TASK ITEM:
Only the lines that contain the string "final" belong in the answer; pull them from the records.

[Items from a data source]
Segment Open

(* ===== verification/VecSpec.v ===== *)
(** * VecSpec: what a vector class promises to the skip vector

    [skipvector] is a template over the vector class of its chunks.  [VecOps]
    is the set of methods the template calls; [VecSpec] states what they do to
    the sorted content of the vector.  The skip vector's theorems are proved
    against this interface, and [vector_sfra.h] and [vector_umfra.h] discharge
    it in the files VectorSfra and VectorUmfra.

    A method is a partial function: [None] is a failed [assert], an
    out-of-range access or a thrown exception. *)

From S2P Require Import Prelude KvList.

Local Open Scope Z_scope.

Class VecOps (vec : Type -> Type) := {
  (** [CAPACITY] *)
  v_capacity : nat;
  (** A new vector over freshly allocated memory, whose content is arbitrary. *)
  v_new {V} : Z * V -> vec V;
  v_get_size {V} : vec V -> nat;
  v_first {V} : vec V -> option Z;
  (** [last(k)]: the inner [None] is [return false]. *)
  v_last {V} : vec V -> option (option Z);
  v_contains {V} : Z -> vec V -> option (option V);
  v_find_lte {V} : Z -> vec V -> option (option (Z * V));
  (** [insert(pair, overfull)]: result, final value of [overfull], vector. *)
  v_insert {V} : Z -> V -> vec V -> option (bool * bool * vec V);
  (** The stealing methods: the new vector, then its victim. *)
  v_split_insert {V} : Z -> V -> vec V -> vec V -> option (vec V * vec V);
  v_steal_half_and_insert {V} : Z -> V -> vec V -> vec V -> option (vec V * vec V);
  v_steal_half {V} : vec V -> vec V -> option (vec V * vec V);
  (** [merge(victim)]: this vector, then its victim. *)
  v_merge {V} : vec V -> vec V -> option (vec V * vec V);
  v_sort {V} : vec V -> vec V;
  v_at {V} : nat -> vec V -> option Z;
  v_max_key {V} : vec V -> option Z;
  v_verify {V} : vec V -> option bool;
}.

(** [split_at(victim, k)], which only the sorted vector has. *)
Class VecSplitAt (vec : Type -> Type) `{VecOps vec} := {
  v_split_at {V} : Z -> vec V -> vec V -> option (bool * (vec V * vec V));
}.

Section Laws.
Context {vec : Type -> Type} `{VecOps vec}.

Class VecSpec := {
  (** The state a vector is in between two calls, and its content. *)
  v_ok {V} : vec V -> Prop;
  v_elems {V} : vec V -> list (Z * V);

  v_capacity_pos : (1 <= v_capacity)%nat;
  v_elems_sorted {V} (v : vec V) : v_ok v -> kv_sorted (v_elems v);
  v_elems_length {V} (v : vec V) : v_ok v -> (length (v_elems v) <= v_capacity)%nat;

  v_new_spec {V} (junk : Z * V) : v_ok (v_new junk) /\ v_elems (v_new junk) = [];
  v_get_size_spec {V} (v : vec V) : v_ok v -> v_get_size v = length (v_elems v);
  v_first_spec {V} (v : vec V) k :
    v_ok v -> kv_first (v_elems v) = Some k -> v_first v = Some k;
  v_first_total {V} (v : vec V) : v_ok v -> is_Some (v_first v);
  v_last_spec {V} (v : vec V) : v_ok v -> v_last v = Some (kv_last (v_elems v));
  v_contains_spec {V} k (v : vec V) :
    v_ok v -> v_contains k v = Some (kv_lookup k (v_elems v));
  v_find_lte_spec {V} k (v : vec V) :
    v_ok v -> v_find_lte k v = Some (kv_lte k (v_elems v));

  v_insert_present {V} k (x y : V) v :
    v_ok v -> kv_lookup k (v_elems v) = Some y ->
    v_insert k x v = Some (false, false, v);
  v_insert_full {V} k (x : V) v :
    v_ok v -> kv_lookup k (v_elems v) = None -> length (v_elems v) = v_capacity ->
    v_insert k x v = Some (false, true, v);
  v_insert_room {V} k (x : V) v :
    v_ok v -> kv_lookup k (v_elems v) = None -> (length (v_elems v) < v_capacity)%nat ->
    exists v', v_insert k x v = Some (true, false, v') /\
      v_ok v' /\ v_elems v' = kv_insert k x (v_elems v);

  v_split_insert_spec {V} k (x : V) self victim :
    v_ok self -> v_ok victim -> kv_lookup k (v_elems victim) = None ->
    (S (length (kv_above k (v_elems victim))) <= v_capacity)%nat ->
    exists self' victim', v_split_insert k x self victim = Some (self', victim') /\
      v_ok self' /\ v_ok victim' /\
      v_elems self' = (k, x) :: kv_above k (v_elems victim) /\
      v_elems victim' = kv_below k (v_elems victim);

  v_steal_half_and_insert_spec {V} k (x : V) self victim :
    v_ok self -> v_ok victim -> kv_lookup k (v_elems victim) = None ->
    v_elems victim <> [] ->
    exists self' victim', v_steal_half_and_insert k x self victim = Some (self', victim') /\
      v_ok self' /\ v_ok victim' /\
      v_elems victim' ++ v_elems self' = kv_insert k x (v_elems victim) /\
      length (v_elems self') = (S (length (v_elems victim)) / 2)%nat;

  v_steal_half_spec {V} (self victim : vec V) :
    v_ok self -> v_ok victim ->
    exists self' victim', v_steal_half self victim = Some (self', victim') /\
      v_ok self' /\ v_ok victim' /\
      v_elems victim' = take (length (v_elems victim) / 2) (v_elems victim) /\
      v_elems self' = drop (length (v_elems victim) / 2) (v_elems victim);

  v_merge_spec {V} (self victim : vec V) :
    v_ok self -> v_ok victim ->
    (forall a b, a ∈ v_elems self -> b ∈ v_elems victim -> a.1 < b.1) ->
    (length (v_elems self) + length (v_elems victim) <= v_capacity)%nat ->
    exists self' victim', v_merge self victim = Some (self', victim') /\
      v_ok self' /\ v_ok victim' /\
      v_elems self' = v_elems self ++ v_elems victim /\ v_elems victim' = [];

  v_sort_spec {V} (v : vec V) : v_ok v -> v_ok (v_sort v) /\ v_elems (v_sort v) = v_elems v;
  v_at_spec {V} (v : vec V) i e :
    v_ok v -> v_elems v !! i = Some e -> v_at i (v_sort v) = Some e.1;
  v_max_key_spec {V} (v : vec V) k :
    v_ok v -> kv_last (v_elems v) = Some k -> v_max_key v = Some k;
  v_verify_spec {V} (v : vec V) : v_ok v -> v_verify v = Some true;
}.

Class VecSplitAtSpec `{!VecSpec} `{!VecSplitAt vec} := {
  v_split_at_spec {V} k (self victim : vec V) :
    v_ok self -> v_ok victim -> kv_from k (v_elems victim) <> [] ->
    exists self' victim', v_split_at k self victim = Some (true, (self', victim')) /\
      v_ok self' /\ v_ok victim' /\
      v_elems self' = kv_from k (v_elems victim) /\
      v_elems victim' = kv_below k (v_elems victim);
  v_split_at_none {V} k (self victim : vec V) :
    v_ok self -> v_ok victim -> kv_from k (v_elems victim) = [] ->
    v_split_at k self victim = Some (false, (self, victim));
}.
End Laws.

Arguments VecSpec vec {_}.
Arguments VecSplitAtSpec vec {_ _ _}.
Arguments v_ok {vec _ _ V} v.
Arguments v_elems {vec _ _ V} v.
Arguments v_capacity vec {_}.

(** ** The methods of a map's vector

    The skip vector of pairs (skipvector.h) also removes keys, and runs a
    callback over its data vectors.  A callback [f(key, value, exit_flag)] may
    update the value, raise the flag, and act on a state [St] of its own;
    [visit] is what it does to a list of pairs. *)

Class VecMapOps (vec : Type -> Type) := {
  (** [remove(k, v)]: the removed value. *)
  v_remove {V} : Z -> vec V -> option (option V * vec V);
  (** [for_each(f, exit_flag)]: the vector, the final flag, the state. *)
  v_for_each {V St} (f : Z -> V -> bool -> St -> V * bool * St) :
    vec V -> bool -> St -> option (vec V * bool * St);
  (** [range(from, to, f, exit_flag)]: its result first. *)
  v_range {V St} (f : Z -> V -> bool -> St -> V * bool * St) :
    Z -> Z -> vec V -> bool -> St -> option (bool * vec V * bool * St);
}.

Section MapLaws.
Context {vec : Type -> Type} `{HV : VecOps vec} `{HS : !VecSpec vec} `{HM : VecMapOps vec}.

Class VecMapSpec := {
  v_remove_absent {V} k (v : vec V) :
    v_ok v -> kv_lookup k (v_elems v) = None -> v_remove k v = Some (None, v);
  v_remove_present {V} k x (v : vec V) :
    v_ok v -> kv_lookup k (v_elems v) = Some x ->
    exists v', v_remove k v = Some (Some x, v') /\ v_ok v' /\
      v_elems v' = kv_remove k (v_elems v);
  v_for_each_spec {V St} (f : Z -> V -> bool -> St -> V * bool * St) (v : vec V) b s :
    v_ok v ->
    let '(l, b', s') := visit f (v_elems v) b s in
    exists v', v_for_each f v b s = Some (v', b', s') /\ v_ok v' /\ v_elems v' = l;
}.

(** [range] visits the keys from [from] to [to] and answers whether it met a
    key beyond [to]; the unsorted vector does not promise this. *)
Class VecRangeSpec := {
  v_range_spec {V St} (f : Z -> V -> bool -> St -> V * bool * St) from to (v : vec V) b s :
    v_ok v ->
    let mid := kv_from from (v_elems v) in
    let '(l, b', s') := visit f (kv_upto to mid) b s in
    exists v', v_range f from to v b s =
        Some (negb b' && negb (bool_decide (kv_above to mid = [])), v', b', s') /\
      v_ok v' /\ v_elems v' = kv_below from (v_elems v) ++ l ++ kv_above to mid;
}.
End MapLaws.

Arguments VecMapSpec vec {_ _ _}.
Arguments VecRangeSpec vec {_ _ _}.
Lemma range_spec from to v b s :
  ok v ->
  let mid := kv_from from (elems v) in
  let '(l, b', s') := visit f (kv_upto to mid) b s in
  exists v', range f from to v b s =
      Some (negb b' && negb (bool_decide (kv_above to mid = [])), v', b', s') /\
    ok v' /\ elems v' = kv_below from (elems v) ++ l ++ kv_above to mid.
Proof.
  intros Hok. pose proof Hok as (Hl & Hs & Hso). cbv zeta. destruct (range_skip_spec CAPACITY Hcap Hcap64 f (sf_list v) from 0 (sf_size v)) as (p & Hp & Hb & Hbe & Hfr);
    [done|lia|lia|]. cbn [Nat.add] in Hb, Hbe, Hfr. fold (elems v) in Hbe, Hfr.
  pose proof (range_loop_spec CAPACITY Hcap f (kv_below from (elems v)) (kv_from from (elems v))
                (drop (sf_size v) (sf_list v)) to b s) as Hr.
  rewrite app_assoc, <- kv_below_from, <- (elems_split CAPACITY v Hok) in Hr by done.
  assert (Hlb : length (kv_below from (elems v)) = p)
    by (rewrite Hbe, length_take, (elems_length CAPACITY v Hok); lia).
  assert (Hlf : length (kv_from from (elems v)) = (sf_size v - p)%nat)
    by (rewrite Hfr, length_drop, (elems_length CAPACITY v Hok); lia).
  rewrite Hlb, Hlf in Hr. pose proof (visit_keys f (kv_upto to (kv_from from (elems v))) b s) as Hk.
  unfold range. rewrite Hp. cbn [mbind option_bind]. rewrite Hr by (by apply kv_sorted_filter).
  destruct (visit f (kv_upto to (kv_from from (elems v))) b s) as [[l b'] s']. cbn in Hk.
  cbn [mbind option_bind].
  eexists. split; [reflexivity|].
  rewrite (app_assoc l), (app_assoc (kv_below _ _)).
  apply sfra_ok_same_keys; [done..|].
  by rewrite !map_app, Hk, <- !map_app, <- kv_upto_above, <- kv_below_from by (done || by apply kv_sorted_filter).
Qed.
End IterationSpec.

Segment Closed

RESULT:
  (** [insert(pair, overfull)]: result, final value of [overfull], vector. *)
  (** [for_each(f, exit_flag)]: the vector, the final flag, the state. *)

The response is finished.